Sie sind Bestandteil des Lebens im Kiez wie Café, Kneipe und Späti, doch ihr Leben läuft anders ab, als bei den meisten anderen hier. Sie müssen betteln, halten die Türe zur Bank auf oder spielen im Eingangsbereich der Einkaufspassage Akkordeon. Welcher Weg hat sie dorthin geführt? Was können sie unternehmen, um ihre Situation ein wenig zu verbessern? Können wir vielleicht etwas dazu beitragen?
Mit diesen Gedanken wurde etwas angestoßen: Leergut kommt in unserer Wohnung nicht mehr zum Supermarkt, sondern zu unseren Kiezbewohnern, die das Leergut eintauschen gegen etwas Bargeld. Es folgten tütenweise Kleidung, losgetreten durch meinen Einstieg in den Minimalismus, hinter dem die Frage steht: „Was brauche ich an Besitz eigentlich wirklich?“.
Alex: Hinzu kommt, dass wir uns als leidenschaftliche Startup-Unternehmer gefragt haben, wie wir unsere Gründer-Erfahrungen und unser Netzwerk sinnvoll einbringen können: in Aktivitäten mit gesellschaftlicher Relevanz.
Letztes Jahr hatte ich als Mitgründer von SIRPLUS mein erstes ‘Social Impact Venture’ gestartet, um überschüssige und zum Teil abgelaufene Lebensmittel (MHD) im Schulterschluss mit Produzenten und Großhandel zu ‘retten’ und in den Kreislauf der Gesellschaft zurückzuführen - und um diese mit erheblichem Preisnachlass an Konsumenten weiterzugeben. SIRPLUS funktioniert und skaliert nun, auch wenn uns einige Leute anfangs für ein wenig verrückt erklärt haben.

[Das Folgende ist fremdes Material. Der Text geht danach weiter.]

(** C7.  [Bus('b', None, {1: 42})] is constructed, with the integer 42 among
    its change values; [Line.__init__] rejects the same arguments. *)
Theorem bus_value_not_validated :
  Bus_init "b" VNone [(VNum 1, VNum 42)] = Ok (Bus "b" VNone [(1%Q, VNum 42)])
  /\ is_str (VNum 42) = false
  /\ Line_init "b" VNone [(VNum 1, VNum 42)] = Raise TypeError.
Proof. repeat split. Qed.

(** [Bus.__init__] never looks at a value: with numeric times that are
    pairwise different it succeeds whatever the values are. *)
Lemma Bus_fill_ignores_values (items : list (Q * value)) (f : value -> value) acc :
  Bus_fill (map (fun kv => (fst kv, f (snd kv))) items)
           (map (fun kv => (fst kv, f (snd kv))) acc)
  = match Bus_fill items acc with
    | Ok c => Ok (map (fun kv => (fst kv, f (snd kv))) c)
    | Raise e => Raise e
    end.
Proof.
  revert acc; induction items as [|[t v] items IH]; intros acc; simpl; [reflexivity|].
  assert (Hin : forall d : dict Q value,
             dict_in Qeq_bool t (map (fun kv => (fst kv, f (snd kv))) d)
             = dict_in Qeq_bool t d).
  { induction d as [|[k x] d IHd]; simpl; [reflexivity|]. now rewrite IHd. }
  rewrite Hin. destruct (dict_in Qeq_bool t acc); [reflexivity|].
  assert (Hset : forall d : dict Q value,
             dict_set Qeq_bool t (f v) (map (fun kv => (fst kv, f (snd kv))) d)
             = map (fun kv => (fst kv, f (snd kv))) (dict_set Qeq_bool t v d)).
  { induction d as [|[k x] d IHd]; simpl; [reflexivity|].
    destruct (Qeq_bool k t); simpl; [reflexivity | now rewrite IHd]. }
  rewrite Hset. apply IH.
Qed.
Lemma registry_no_slash :
  Forall (fun n => countChar "/" n = 0) AlgorithmNames
  /\ Forall (fun n => countChar "/" n = 0) OperationCodes.
Proof. split; repeat constructor. Qed.

Lemma split_no_sep : forall sep s, countChar sep s = 0 -> split sep s = [s].
Proof.
  intros sep s. induction s as [|ch rest IH]; simpl; intros H; [reflexivity|].
  destruct (Ascii.eqb ch sep); [discriminate H|].
  rewrite (IH H). reflexivity.
Qed.

Lemma split_app_sep :
  forall sep a o, countChar sep a = 0 ->
    split sep (a ++ String sep o)%string = a :: split sep o.
Proof.
  intros sep a o. induction a as [|ch rest IH]; simpl; intros H.
  - rewrite Ascii.eqb_refl. reflexivity.
  - destruct (Ascii.eqb ch sep); [discriminate H|].
    rewrite (IH H). reflexivity.
Qed.

(** [setFullName] of two recognized names joined by [/] stores both as
    given; in particular [setFullName(fullName())] gives the suite back
    when both of its names are recognized. *)
Lemma setFullName_fullName :
  forall c,
    contains AlgorithmNames (algorithmName c) = true ->
    contains OperationCodes (operationCode c) = true ->
    setFullName (fullName c) c = c.
Proof.
  intros [a o auth iv] Ha Ho. simpl in Ha, Ho.
  destruct registry_no_slash as [FA FO].
  pose proof (recognized_no_slash _ _ FA Ha) as Sa.
  pose proof (recognized_no_slash _ _ FO Ho) as So.
  unfold setFullName, fullName, algorithmName, operationCode.
  simpl m_algorithmName. simpl m_operationCode.
  simpl m_authentication. simpl m_initialVector.
  change (a ++ "/" ++ o)%string with (a ++ String "/" o)%string.
  rewrite (split_app_sep "/" a o Sa), (split_no_sep "/" o So).
  simpl. unfold setAlgorithmName, setOperationCode. simpl.
  rewrite Ha, Ho. reflexivity.
Qed.

(** C9, as the claim states it, fails: an odd number of digits and
    characters that are no hex digits do not make the decoding fail; the
    digits that are there are decoded and stored. *)
Lemma hex_setters_store_partial_decoding :
  initialVector (setInitialVectorHex "abc" (mkCipher "AES" "GCM" [] [])) = [x0a; xbc]
  /\ initialVector (setInitialVectorHex "abc" (mkCipher "AES" "GCM" [] [])) <> []
  /\ authentication (setAuthenticationHex "zz12" (mkCipher "AES" "GCM" [] [])) = [x12]
  /\ authentication (setAuthenticationHex "zz12" (mkCipher "AES" "GCM" [] [])) <> [].
Proof. repeat split; discriminate. Qed.

(** ** Key lengths *)

Section Nearest.

Variable x : N.

Lemma better_refl : forall r, better x r r.
Proof. intros r. right. split; [reflexivity | lia]. Qed.

Lemma better_trans : forall a b c, better x a b -> better x b c -> better x a c.
Proof. unfold better. intros a b c [H1|[H1 L1]] [H2|[H2 L2]]; lia. Qed.

Lemma closer_cases : forall best cand,
  closer x best cand = best \/ closer x best cand = cand.
Proof.
  intros best cand. unfold closer.
  destruct (distance cand x <? distance best x)%N; [right; reflexivity|].
  destruct ((distance cand x =? distance best x)%N && (best <? cand)%N); auto.
Qed.
(** X6: the sync handler never reports a failure. Whatever the tag, the
    queue and the network, it either returns at once or hands waitUntil a
    promise that resolves: an error of the drain is caught and logged to the
    console, never passed on to the event. *)
Theorem sync_never_reports_failure net event w :
  fst (on_sync net event w) = Returned \/
  fst (on_sync net event w) = Settled (Resolved tt).
Proof.
  unfold on_sync. destruct (String.eqb _ _); [right|now left].
  unfold hand_over.
  pose proof (syncReadingProgress_resolves net w) as H.
  destruct (syncReadingProgress net w) as [o w']. cbn in *. now rewrite H.
Qed.


(** ** The queue and the cache store over whole runs *)

Lemma on_sync_sublist net event w :
  sublist (pending_sync (snd (on_sync net event w))) (pending_sync w).
Proof.
  destruct (on_sync_cases net event w) as [-> | ->]; reflexivity.
Qed.

Lemma handle_sublist origin net ev w :
  sublist (pending_sync (handle origin net ev w)) (pending_sync w).
Proof.
  destruct ev as [| |event|event|event]; cbn.
  - now rewrite on_install_pending_sync.
  - now rewrite on_activate_purges.
  - now rewrite on_fetch_pending_sync.
  - apply on_sync_sublist.
  - now rewrite on_push_pending_sync.
Qed.

(** X9: the worker only ever removes queued operations. Over any sequence
    of install, activate, fetch, sync and push events, under any network, the
    store 'pending_sync' afterwards is a sublist of the store before: no
    operation is added, none is changed, and those that remain keep their
    order. *)
Theorem queue_only_shrinks origin net evs w :
  sublist (pending_sync (run_events origin net evs w)) (pending_sync w).
Proof.
  revert w. induction evs as [|ev evs IH]; intros w; cbn.
  - reflexivity.
  - etransitivity; [apply IH|apply handle_sublist].
Qed.

(** X10: the drain touches nothing but the queue, the network and the
    console. For every sync event, tag and network, the cache store and the
    display requests are the same after the handler as before. *)
Theorem sync_leaves_caches_and_notifications net event w :
  caches (snd (on_sync net event w)) = caches w /\
  display_requests (snd (on_sync net event w)) = display_requests w /\
  skipped_waiting (snd (on_sync net event w)) = skipped_waiting w.
Proof.
  split; [apply on_sync_caches|].
  destruct (on_sync_cases net event w) as [-> | ->]; now split.
Qed.
(** * pymail-archive: the indexed mbox store of [main.py]

    A shallow embedding of [IndexedMboxMailbox] and [MboxUser] together with
    the parts of Python's [str], [bytes], [email.message] and [mailbox.mbox]
    that these two classes call, followed by the properties of the store. *)

From Stdlib Require Import ZArith Lia List Bool String Ascii.
From stdpp Require Import gmap list sorting.
Import ListNotations.
Local Open Scope Z_scope.

(** ** Python values *)

(** A [str] is a sequence of code points, a [bytes] a sequence of octets. *)
Definition pystr := list Z.
Definition pybytes := list Z.

(** The characters of a literal, as the [str] Python reads it. *)
Definition py (s : string) : pystr :=
  map (fun a => Z.of_nat (nat_of_ascii a)) (list_ascii_of_string s).

(** The exceptions that the store can meet. *)
Inductive exn :=
  | MailboxException (msg : string)
  | KeyError
  | AttributeError
  | OSError
  | UnicodeDecodeError
  | UnicodeEncodeError
  | ValueError
  | LookupError
  | FileNotFoundError
  | NotADirectoryError
  | IsADirectoryError.

(** What a method hands back: [defer.succeed x], [defer.fail e], or an
    exception that leaves the method before any deferred is built. *)
Inductive outcome (A : Type) :=
  | Succeed (a : A)
  | Fail (e : exn)
  | Raise (e : exn).
Arguments Succeed {A} a.
Arguments Fail {A} e.
Arguments Raise {A} e.

(** ** [str] and [bytes] methods *)

(** [str.lower]: the letters A to Z are mapped to a to z.  Python follows the
    Unicode case tables beyond ASCII; those rows are not embedded and such
    code points are left as they are, so [lower_cp] is [str.lower] on ASCII
    text: what is stated about [search] below is stated for such text. *)
Definition lower_cp (c : Z) : Z :=
  if (65 <=? c) && (c <=? 90) then c + 32 else c.
Definition str_lower (s : pystr) : pystr := map lower_cp s.

(** [p in s] on two [str]: substring test. *)
Fixpoint is_prefix (p s : pystr) : bool :=
  match p, s with
  | [], _ => true
  | _ :: _, [] => false
  | a :: p', b :: s' => (a =? b) && is_prefix p' s'
  end.

Fixpoint str_contains (p s : pystr) : bool :=
  is_prefix p s ||
  match s with
  | [] => false
  | _ :: s' => str_contains p s'
  end.

(** [bytes.decode("utf-8", errors)].  [None] stands for [UnicodeDecodeError],
    which only the strict handler raises.  With [errors='ignore'] the decoder
    drops the offending range and resumes behind it: one octet for an invalid
    start byte, the octets read so far for an invalid continuation byte, and
    the whole tail for a sequence cut off by the end of the data. *)
Definition is_cont (b : Z) : bool := (128 <=? b) && (b <=? 191).

Definition on_error (ignore : bool) (rest : option pystr) : option pystr :=
  if ignore then rest else None.

Definition second_ok (b0 b1 : Z) : bool :=
  is_cont b1 &&
  negb ((b0 =? 224) && (b1 <? 160)) &&
  negb ((b0 =? 237) && (160 <=? b1)) &&
  negb ((b0 =? 240) && (b1 <? 144)) &&
  negb ((b0 =? 244) && (144 <=? b1)).

Fixpoint utf8_decode (ignore : bool) (bs : pybytes) : option pystr :=
  match bs with
  | [] => Some []
  | b0 :: r0 =>
    if b0 <? 128 then cons b0 <$> utf8_decode ignore r0
    else if (b0 <? 194) || (244 <? b0) then on_error ignore (utf8_decode ignore r0)
    else
      match r0 with
      | [] => on_error ignore (Some [])
      | b1 :: r1 =>
        if negb (second_ok b0 b1) then on_error ignore (utf8_decode ignore r0)
        else if b0 <? 224 then
          cons ((b0 - 192) * 64 + (b1 - 128)) <$> utf8_decode ignore r1
        else
          match r1 with
          | [] => on_error ignore (Some [])
          | b2 :: r2 =>
            if negb (is_cont b2) then on_error ignore (utf8_decode ignore r1)
            else if b0 <? 240 then
              cons ((b0 - 224) * 4096 + (b1 - 128) * 64 + (b2 - 128))
                <$> utf8_decode ignore r2
            else
              match r2 with
              | [] => on_error ignore (Some [])
              | b3 :: r3 =>
                if negb (is_cont b3) then on_error ignore (utf8_decode ignore r2)
                else
                  cons ((b0 - 240) * 262144 + (b1 - 128) * 4096
                        + (b2 - 128) * 64 + (b3 - 128))
                    <$> utf8_decode ignore r3
              end
          end
      end
  end.

(** [b.decode(errors='ignore')] never raises. *)
Definition bytes_decode_ignore (b : pybytes) : pystr :=
  match utf8_decode true b with
  | Some s => s
  | None => []
  end.

(** [b.decode("utf-8")]. *)
Definition bytes_decode_utf8 (b : pybytes) : option pystr := utf8_decode false b.

(** [s.encode("utf-8")]: [None] stands for [UnicodeEncodeError], raised on a
    surrogate code point. *)
Definition encode_cp (c : Z) : option pybytes :=
  if c <? 128 then Some [c]
  else if c <? 2048 then Some [192 + c / 64; 128 + c mod 64]
  else if (55296 <=? c) && (c <=? 57343) then None
  else if c <? 65536 then
    Some [224 + c / 4096; 128 + (c / 64) mod 64; 128 + c mod 64]
  else
    Some [240 + c / 262144; 128 + (c / 4096) mod 64;
          128 + (c / 64) mod 64; 128 + c mod 64].

Fixpoint str_encode_utf8 (s : pystr) : option pybytes :=
  match s with
  | [] => Some []
  | c :: s' =>
    match encode_cp c, str_encode_utf8 s' with
    | Some b, Some bs => Some (b ++ bs)
    | _, _ => None
    end
  end.

(** ** [email.message.Message], as the store sees it

    A message handle is used through three calls only.  The record keeps what
    each of them returns:
    - [msg.get("subject")]: absent, a [str], or an [email.header.Header]
      object, which the [compat32] policy builds for a header that holds raw
      non-ASCII octets;
    - [msg.get_payload(decode=True)]: the decoded octets, or [None] for a
      multipart message;
    - [msg.as_string()]: the text that the generator writes, or the
      exception that leaves it, such as the [LookupError] of a body with
      octets beyond ASCII in a character set that Python does not know. *)
Inductive header_value :=
  | HStr (s : pystr)
  | HHeader (raw : pybytes).

Record Message := mkMessage {
  subject : option header_value;
  payload : option pybytes;
  flat : exn + pystr
}.

(** [msg.get("subject", "")] *)
Definition get_subject (msg : Message) : header_value :=
  match subject msg with
  | Some v => v
  | None => HStr []
  end.

(** [msg.get_payload(decode=True)] *)
Definition get_payload_decode (msg : Message) : option pybytes := payload msg.

(** [msg.as_string()] *)
Definition as_string (msg : Message) : exn + pystr := flat msg.

(** ** Python [dict] with integer keys, in insertion order *)

Fixpoint dict_get {A} (k : Z) (d : list (Z * A)) : option A :=
  match d with
  | [] => None
  | (k', v) :: d' => if k =? k' then Some v else dict_get k d'
  end.

Definition dict_contains {A} (k : Z) (d : list (Z * A)) : bool :=
  match dict_get k d with
  | Some _ => true
  | None => false
  end.
(** * urlvalues: decoding url.Values into struct fields

    A shallow embedding of the Go package [urlvalues] (files
    [urlvalues.go] and [options.go]) together with the properties of its
    tag parser, its "now" based time parser, its type coercion engine
    [processField], its field flattener [extractFields] and [Unmarshal].

    Go strings are byte sequences: they are modelled by [string], whose
    characters are the 256 values of [ascii].  The functions of the Go
    standard library that the package calls are modelled in the modules
    [Strings] and [Strconv]; the parts of the standard library that work
    on floating point numbers, on time layouts and on the clock are
    operations of the host (class [Host]). *)

From Stdlib Require Import ZArith Ascii String List Bool Lia.
From stdpp Require Import base option list strings gmap.

Set Warnings "-register-all".

Local Open Scope string_scope.
Local Open Scope Z_scope.

(** ** Package [strings] of the Go standard library *)

Module Strings.

(** [strings.HasPrefix(s, prefix)]. *)
Definition HasPrefix (s pre : string) : bool := String.prefix pre s.

(** [s[n:]] for [n <= len(s)]. *)
Fixpoint drop (n : nat) (s : string) : string :=
  match n, s with
  | O, _ => s
  | S n', String _ s' => drop n' s'
  | S _, EmptyString => EmptyString
  end.

(** [strings.Cut(s, sep)]: the text before and after the first
    occurrence of [sep], found by [strings.Index]. *)
Fixpoint Cut (s sep : string) : option (string * string) :=
  if String.prefix sep s then Some (EmptyString, drop (String.length sep) s)
  else match s with
       | EmptyString => None
       | String c s' =>
           match Cut s' sep with
           | Some (a, b) => Some (String c a, b)
           | None => None
           end
       end.

(** The loop of [strings.genSplit] for a non-empty separator:
    [cuts] bounds the number of separators that are consumed
    ([n - 1] in the source). *)
Fixpoint genSplit (cuts : nat) (s sep : string) : list string :=
  match cuts with
  | O => [s]
  | S k =>
      match Cut s sep with
      | None => [s]
      | Some (a, b) => a :: genSplit k b sep
      end
  end.

(** [strings.Split(s, sep)] for [sep <> ""] (every call site of the
    package passes a non-empty separator).  The source computes
    [n = Count(s, sep) + 1] pieces; since the loop stops at the first
    failed search and [Count(s, sep) <= len(s)], the bound [len(s)]
    gives the same pieces. *)
Definition Split (s sep : string) : list string :=
  genSplit (String.length s) s sep.

(** [strings.SplitN(s, sep, n)] for [sep <> ""]: [n = 0] gives no
    piece, [n < 0] is [Split], and [n > 0] gives at most [n] pieces,
    the last one being the unsplit remainder. *)
Definition SplitN (s sep : string) (n : Z) : list string :=
  if n =? 0 then []
  else if n <? 0 then Split s sep
  else genSplit (Nat.min (Z.to_nat n) (S (String.length s)) - 1) s sep.
(** * Copy-trading event pipeline: shallow embedding and verified properties

    The development embeds the in-process pipeline of the bot
    (dedup cache, activity distributor, monitor, aggregation buffer,
    executor dequeue loop and paper trader) as pure state-passing functions
    and proves the properties claimed of it.

    Conventions of the embedding:
    - a JavaScript [Map] is an insertion-ordered association list with
      string keys ([JsMap]);
    - wall-clock readings ([Date.now()]) are explicit [Z] arguments
      (epoch milliseconds);
    - amounts (money, prices, token quantities) are read in two ways. In
      [Paper] and [Executor] they are rationals ([Q]), for the statements
      that rest on comparisons and on which fields are read and written.
      In [Binary64] they are IEEE-754 doubles, as JavaScript numbers are,
      for the statements that depend on what an addition, a subtraction,
      a product or a quotient returns;
    - a field that may be missing on a JavaScript object is an [option];
    - module-level mutable variables become fields of a state record that
      every operation takes and returns;
    - calls that are awaited ([fetchData], [getMyBalance], [postOrder])
      are collaborators outside the pipeline: a call of [postOrder] is
      recorded in the worker's order log, and [ExecutorAsync] takes the
      way the calls end (they return, or they throw) from outside and
      lets other events happen while they are awaited. *)

From Stdlib Require Import List String Ascii ZArith QArith Qround Bool Lia Permutation Floats.
Import ListNotations.

Local Open Scope Z_scope.

(* ===================================================================== *)
(** * Part I — the embedding                                             *)
(* ===================================================================== *)

(** ** JavaScript [Map<string, V>] *)

Module JsMap.
Section WithValue.
Context {V : Type}.

Definition t : Type := list (string * V).

Definition empty : t := [].

Fixpoint get (k : string) (m : t) : option V :=
  match m with
  | [] => None
  | (k', v) :: rest => if String.eqb k k' then Some v else get k rest
  end.

Definition has (k : string) (m : t) : bool :=
  match get k m with Some _ => true | None => false end.

(** [set] keeps the position of an existing key and appends a new one. *)
Fixpoint set (k : string) (v : V) (m : t) : t :=
  match m with
  | [] => [(k, v)]
  | (k', v') :: rest =>
      if String.eqb k k' then (k', v) :: rest else (k', v') :: set k v rest
  end.

Definition delete (k : string) (m : t) : t :=
  filter (fun e => negb (String.eqb k (fst e))) m.

Definition size (m : t) : nat := List.length m.

Definition keys (m : t) : list string := map fst m.

Definition values (m : t) : list V := map snd m.

(** [m.keys().next().value] *)
Definition firstKey (m : t) : option string :=
  match m with
  | [] => None
  | (k, _) :: _ => Some k
  end.

(** The representation invariant of a [Map]: one entry per key. *)
Definition wf (m : t) : Prop := NoDup (keys m).
End WithValue.
Arguments t : clear implicits.
End JsMap.

(** ** JavaScript coercions used by the pipeline *)

(** Truthiness of a string: every string but the empty one. *)
Definition truthy (s : string) : bool := negb (String.eqb s "").

(** [x || 0] on an optional number. *)
Definition orZero (x : option Q) : Q :=
  match x with Some q => q | None => 0%Q end.

(** [s || d] on an optional string: [undefined] and [""] both give [d]. *)
Definition orString (s : option string) (d : string) : string :=
  match s with
  | Some x => if truthy x then x else d
  | None => d
  end.

(** Template-literal rendering of an optional string. *)
Definition showOpt (s : option string) : string :=
  match s with Some x => x | None => "undefined" end.

(** [side === 'BUY'] *)
Definition isBuy (side : option string) : bool :=
  match side with Some s => String.eqb s "BUY" | None => false end.

Definition Qltb (x y : Q) : bool := negb (Qle_bool y x).

(** [String.prototype.toLowerCase] on the ASCII range (transaction hashes
    are hexadecimal). *)
Definition lowerAscii (c : ascii) : ascii :=
  let n := nat_of_ascii c in
  if andb (Nat.leb 65 n) (Nat.leb n 90) then ascii_of_nat (n + 32) else c.

Fixpoint toLowerCase (s : string) : string :=
  match s with
  | EmptyString => EmptyString
  | String c rest => String (lowerAscii c) (toLowerCase rest)
  end.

Das hat Mario und mich angespornt, im Kontext des Themas Konsum kreativ über weitere spannende Möglichkeiten einer sinnvollen Umverteilung nachzudenken. Unser beider Erfahrungen drehen sich um ungenutzte bzw. überschüssige Ressourcen und wie man diese so lange wie möglich und sinnvoll in der Gesellschaft zirkulieren kann, bis sie tatsächlich nicht mehr zu verwenden sind – eine sog. Kreislaufwirtschaft.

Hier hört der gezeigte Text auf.